### Exercise:
Each entry must appear in the answer exactly as given.
·····
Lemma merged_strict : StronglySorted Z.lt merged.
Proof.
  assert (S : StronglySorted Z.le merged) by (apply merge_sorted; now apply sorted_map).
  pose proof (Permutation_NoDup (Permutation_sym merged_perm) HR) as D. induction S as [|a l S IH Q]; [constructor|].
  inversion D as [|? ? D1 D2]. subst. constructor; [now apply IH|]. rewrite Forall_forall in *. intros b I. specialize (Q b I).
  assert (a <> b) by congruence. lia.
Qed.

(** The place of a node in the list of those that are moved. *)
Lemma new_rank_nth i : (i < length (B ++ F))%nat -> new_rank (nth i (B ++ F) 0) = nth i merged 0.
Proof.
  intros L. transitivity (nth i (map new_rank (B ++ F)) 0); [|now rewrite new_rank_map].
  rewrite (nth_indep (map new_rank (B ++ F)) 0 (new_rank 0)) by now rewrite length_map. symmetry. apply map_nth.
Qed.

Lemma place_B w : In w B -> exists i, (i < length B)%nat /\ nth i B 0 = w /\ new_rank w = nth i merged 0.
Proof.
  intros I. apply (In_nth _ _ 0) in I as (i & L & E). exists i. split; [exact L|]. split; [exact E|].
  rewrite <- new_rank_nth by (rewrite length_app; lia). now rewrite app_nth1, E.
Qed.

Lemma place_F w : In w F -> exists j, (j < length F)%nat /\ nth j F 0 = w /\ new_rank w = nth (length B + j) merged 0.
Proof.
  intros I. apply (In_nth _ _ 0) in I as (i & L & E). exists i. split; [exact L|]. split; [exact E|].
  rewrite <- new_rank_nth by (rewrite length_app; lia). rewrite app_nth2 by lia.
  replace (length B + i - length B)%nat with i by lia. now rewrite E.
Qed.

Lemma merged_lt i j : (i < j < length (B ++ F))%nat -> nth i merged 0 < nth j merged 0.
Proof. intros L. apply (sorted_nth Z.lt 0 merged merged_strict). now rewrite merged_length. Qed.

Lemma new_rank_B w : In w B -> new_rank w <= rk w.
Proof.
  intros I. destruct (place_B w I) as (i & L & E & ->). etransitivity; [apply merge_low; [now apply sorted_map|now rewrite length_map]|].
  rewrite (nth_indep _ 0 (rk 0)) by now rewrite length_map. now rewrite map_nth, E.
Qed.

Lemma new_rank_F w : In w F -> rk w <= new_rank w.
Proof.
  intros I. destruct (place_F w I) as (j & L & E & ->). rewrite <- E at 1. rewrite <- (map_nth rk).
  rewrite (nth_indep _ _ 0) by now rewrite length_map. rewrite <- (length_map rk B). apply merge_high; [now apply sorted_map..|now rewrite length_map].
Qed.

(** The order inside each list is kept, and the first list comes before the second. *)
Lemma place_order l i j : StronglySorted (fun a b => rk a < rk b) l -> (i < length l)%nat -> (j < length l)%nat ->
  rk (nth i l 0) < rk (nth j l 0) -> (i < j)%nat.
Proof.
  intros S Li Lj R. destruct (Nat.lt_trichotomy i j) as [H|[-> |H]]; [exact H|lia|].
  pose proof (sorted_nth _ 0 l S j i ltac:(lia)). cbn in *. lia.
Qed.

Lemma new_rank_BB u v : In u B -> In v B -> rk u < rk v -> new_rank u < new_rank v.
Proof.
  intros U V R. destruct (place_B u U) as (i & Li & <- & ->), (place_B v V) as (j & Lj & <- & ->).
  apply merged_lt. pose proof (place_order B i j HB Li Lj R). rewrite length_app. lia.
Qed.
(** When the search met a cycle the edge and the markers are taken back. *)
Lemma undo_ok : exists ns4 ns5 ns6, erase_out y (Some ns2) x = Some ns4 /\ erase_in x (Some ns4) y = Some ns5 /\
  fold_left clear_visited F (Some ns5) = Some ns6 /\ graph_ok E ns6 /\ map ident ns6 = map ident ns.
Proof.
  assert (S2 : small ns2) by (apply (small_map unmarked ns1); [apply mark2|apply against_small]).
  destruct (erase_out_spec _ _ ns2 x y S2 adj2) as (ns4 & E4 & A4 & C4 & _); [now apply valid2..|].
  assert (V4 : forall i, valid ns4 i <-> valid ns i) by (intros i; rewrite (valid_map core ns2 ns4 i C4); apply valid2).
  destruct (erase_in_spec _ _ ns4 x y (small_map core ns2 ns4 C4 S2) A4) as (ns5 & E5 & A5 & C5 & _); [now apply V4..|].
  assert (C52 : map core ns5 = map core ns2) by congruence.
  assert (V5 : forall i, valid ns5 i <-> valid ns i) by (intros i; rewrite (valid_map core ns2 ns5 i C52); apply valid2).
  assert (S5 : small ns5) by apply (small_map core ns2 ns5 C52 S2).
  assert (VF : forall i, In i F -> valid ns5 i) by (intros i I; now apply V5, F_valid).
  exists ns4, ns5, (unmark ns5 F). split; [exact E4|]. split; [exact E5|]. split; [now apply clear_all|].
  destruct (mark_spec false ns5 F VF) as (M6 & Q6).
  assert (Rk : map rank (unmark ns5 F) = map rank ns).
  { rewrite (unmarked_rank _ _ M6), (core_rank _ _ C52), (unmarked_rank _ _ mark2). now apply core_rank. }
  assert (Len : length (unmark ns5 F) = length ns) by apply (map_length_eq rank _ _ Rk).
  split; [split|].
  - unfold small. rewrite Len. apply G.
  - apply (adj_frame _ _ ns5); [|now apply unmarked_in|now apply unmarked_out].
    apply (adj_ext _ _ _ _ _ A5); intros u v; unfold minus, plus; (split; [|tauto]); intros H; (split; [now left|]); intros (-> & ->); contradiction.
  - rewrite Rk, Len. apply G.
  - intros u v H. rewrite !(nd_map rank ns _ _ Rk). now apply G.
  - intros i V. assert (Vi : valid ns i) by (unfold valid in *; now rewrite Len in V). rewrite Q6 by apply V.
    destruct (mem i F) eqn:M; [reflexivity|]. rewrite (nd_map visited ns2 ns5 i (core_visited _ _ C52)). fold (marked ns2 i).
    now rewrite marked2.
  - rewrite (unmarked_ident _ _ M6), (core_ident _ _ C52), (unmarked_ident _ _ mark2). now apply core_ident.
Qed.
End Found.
·····
### Solved problem:
Lemma merged_strict : StronglySorted Z.lt merged.
Proof.
  assert (S : StronglySorted Z.le merged) by (apply merge_sorted; now apply sorted_map).
  pose proof (Permutation_NoDup (Permutation_sym merged_perm) HR) as D. induction S as [|a l S IH Q]; [constructor|].
  inversion D as [|? ? D1 D2]. subst. constructor; [now apply IH|]. rewrite Forall_forall in *. intros b I. specialize (Q b I).
  assert (a <> b) by congruence. lia.
Qed.

(** The place of a node in the list of those that are moved. *)
Lemma new_rank_nth i : (i < length (B ++ F))%nat -> new_rank (nth i (B ++ F) 0) = nth i merged 0.
Proof.
  intros L. transitivity (nth i (map new_rank (B ++ F)) 0); [|now rewrite new_rank_map].
  rewrite (nth_indep (map new_rank (B ++ F)) 0 (new_rank 0)) by now rewrite length_map. symmetry. apply map_nth.
Qed.

Lemma place_B w : In w B -> exists i, (i < length B)%nat /\ nth i B 0 = w /\ new_rank w = nth i merged 0.
Proof.
  intros I. apply (In_nth _ _ 0) in I as (i & L & E). exists i. split; [exact L|]. split; [exact E|].
  rewrite <- new_rank_nth by (rewrite length_app; lia). now rewrite app_nth1, E.
Qed.

Lemma place_F w : In w F -> exists j, (j < length F)%nat /\ nth j F 0 = w /\ new_rank w = nth (length B + j) merged 0.
Proof.
  intros I. apply (In_nth _ _ 0) in I as (i & L & E). exists i. split; [exact L|]. split; [exact E|].
  rewrite <- new_rank_nth by (rewrite length_app; lia). rewrite app_nth2 by lia.
  replace (length B + i - length B)%nat with i by lia. now rewrite E.
Qed.

Lemma merged_lt i j : (i < j < length (B ++ F))%nat -> nth i merged 0 < nth j merged 0.
Proof. intros L. apply (sorted_nth Z.lt 0 merged merged_strict). now rewrite merged_length. Qed.

Lemma new_rank_B w : In w B -> new_rank w <= rk w.
Proof.
  intros I. destruct (place_B w I) as (i & L & E & ->). etransitivity; [apply merge_low; [now apply sorted_map|now rewrite length_map]|].
  rewrite (nth_indep _ 0 (rk 0)) by now rewrite length_map. now rewrite map_nth, E.
Qed.

Lemma new_rank_F w : In w F -> rk w <= new_rank w.
Proof.
  intros I. destruct (place_F w I) as (j & L & E & ->). rewrite <- E at 1. rewrite <- (map_nth rk).
  rewrite (nth_indep _ _ 0) by now rewrite length_map. rewrite <- (length_map rk B). apply merge_high; [now apply sorted_map..|now rewrite length_map].
Qed.

(** The order inside each list is kept, and the first list comes before the second. *)
Lemma place_order l i j : StronglySorted (fun a b => rk a < rk b) l -> (i < length l)%nat -> (j < length l)%nat ->
  rk (nth i l 0) < rk (nth j l 0) -> (i < j)%nat.
Proof.
  intros S Li Lj R. destruct (Nat.lt_trichotomy i j) as [H|[-> |H]]; [exact H|lia|].
  pose proof (sorted_nth _ 0 l S j i ltac:(lia)). cbn in *. lia.
Qed.

Lemma new_rank_BB u v : In u B -> In v B -> rk u < rk v -> new_rank u < new_rank v.
Proof.
  intros U V R. destruct (place_B u U) as (i & Li & <- & ->), (place_B v V) as (j & Lj & <- & ->).
  apply merged_lt. pose proof (place_order B i j HB Li Lj R). rewrite length_app. lia.
Qed.
(** When the search met a cycle the edge and the markers are taken back. *)
Lemma undo_ok : exists ns4 ns5 ns6, erase_out y (Some ns2) x = Some ns4 /\ erase_in x (Some ns4) y = Some ns5 /\
  fold_left clear_visited F (Some ns5) = Some ns6 /\ graph_ok E ns6 /\ map ident ns6 = map ident ns.
Proof.
  assert (S2 : small ns2) by (apply (small_map unmarked ns1); [apply mark2|apply against_small]).
  destruct (erase_out_spec _ _ ns2 x y S2 adj2) as (ns4 & E4 & A4 & C4 & _); [now apply valid2..|].
  assert (V4 : forall i, valid ns4 i <-> valid ns i) by (intros i; rewrite (valid_map core ns2 ns4 i C4); apply valid2).
  destruct (erase_in_spec _ _ ns4 x y (small_map core ns2 ns4 C4 S2) A4) as (ns5 & E5 & A5 & C5 & _); [now apply V4..|].
  assert (C52 : map core ns5 = map core ns2) by congruence.
  assert (V5 : forall i, valid ns5 i <-> valid ns i) by (intros i; rewrite (valid_map core ns2 ns5 i C52); apply valid2).
  assert (S5 : small ns5) by apply (small_map core ns2 ns5 C52 S2).
  assert (VF : forall i, In i F -> valid ns5 i) by (intros i I; now apply V5, F_valid).
  exists ns4, ns5, (unmark ns5 F). split; [exact E4|]. split; [exact E5|]. split; [now apply clear_all|].
  destruct (mark_spec false ns5 F VF) as (M6 & Q6).
  assert (Rk : map rank (unmark ns5 F) = map rank ns).
  { rewrite (unmarked_rank _ _ M6), (core_rank _ _ C52), (unmarked_rank _ _ mark2). now apply core_rank. }
  assert (Len : length (unmark ns5 F) = length ns) by apply (map_length_eq rank _ _ Rk).
  split; [split|].
  - unfold small. rewrite Len. apply G.
  - apply (adj_frame _ _ ns5); [|now apply unmarked_in|now apply unmarked_out].
    apply (adj_ext _ _ _ _ _ A5); intros u v; unfold minus, plus; (split; [|tauto]); intros H; (split; [now left|]); intros (-> & ->); contradiction.
  - rewrite Rk, Len. apply G.
  - intros u v H. rewrite !(nd_map rank ns _ _ Rk). now apply G.
  - intros i V. assert (Vi : valid ns i) by (unfold valid in *; now rewrite Len in V). rewrite Q6 by apply V.
    destruct (mem i F) eqn:M; [reflexivity|]. rewrite (nd_map visited ns2 ns5 i (core_visited _ _ C52)). fold (marked ns2 i).
    now rewrite marked2.
  - rewrite (unmarked_ident _ _ M6), (core_ident _ _ C52), (unmarked_ident _ _ mark2). now apply core_ident.
Qed.
End Found.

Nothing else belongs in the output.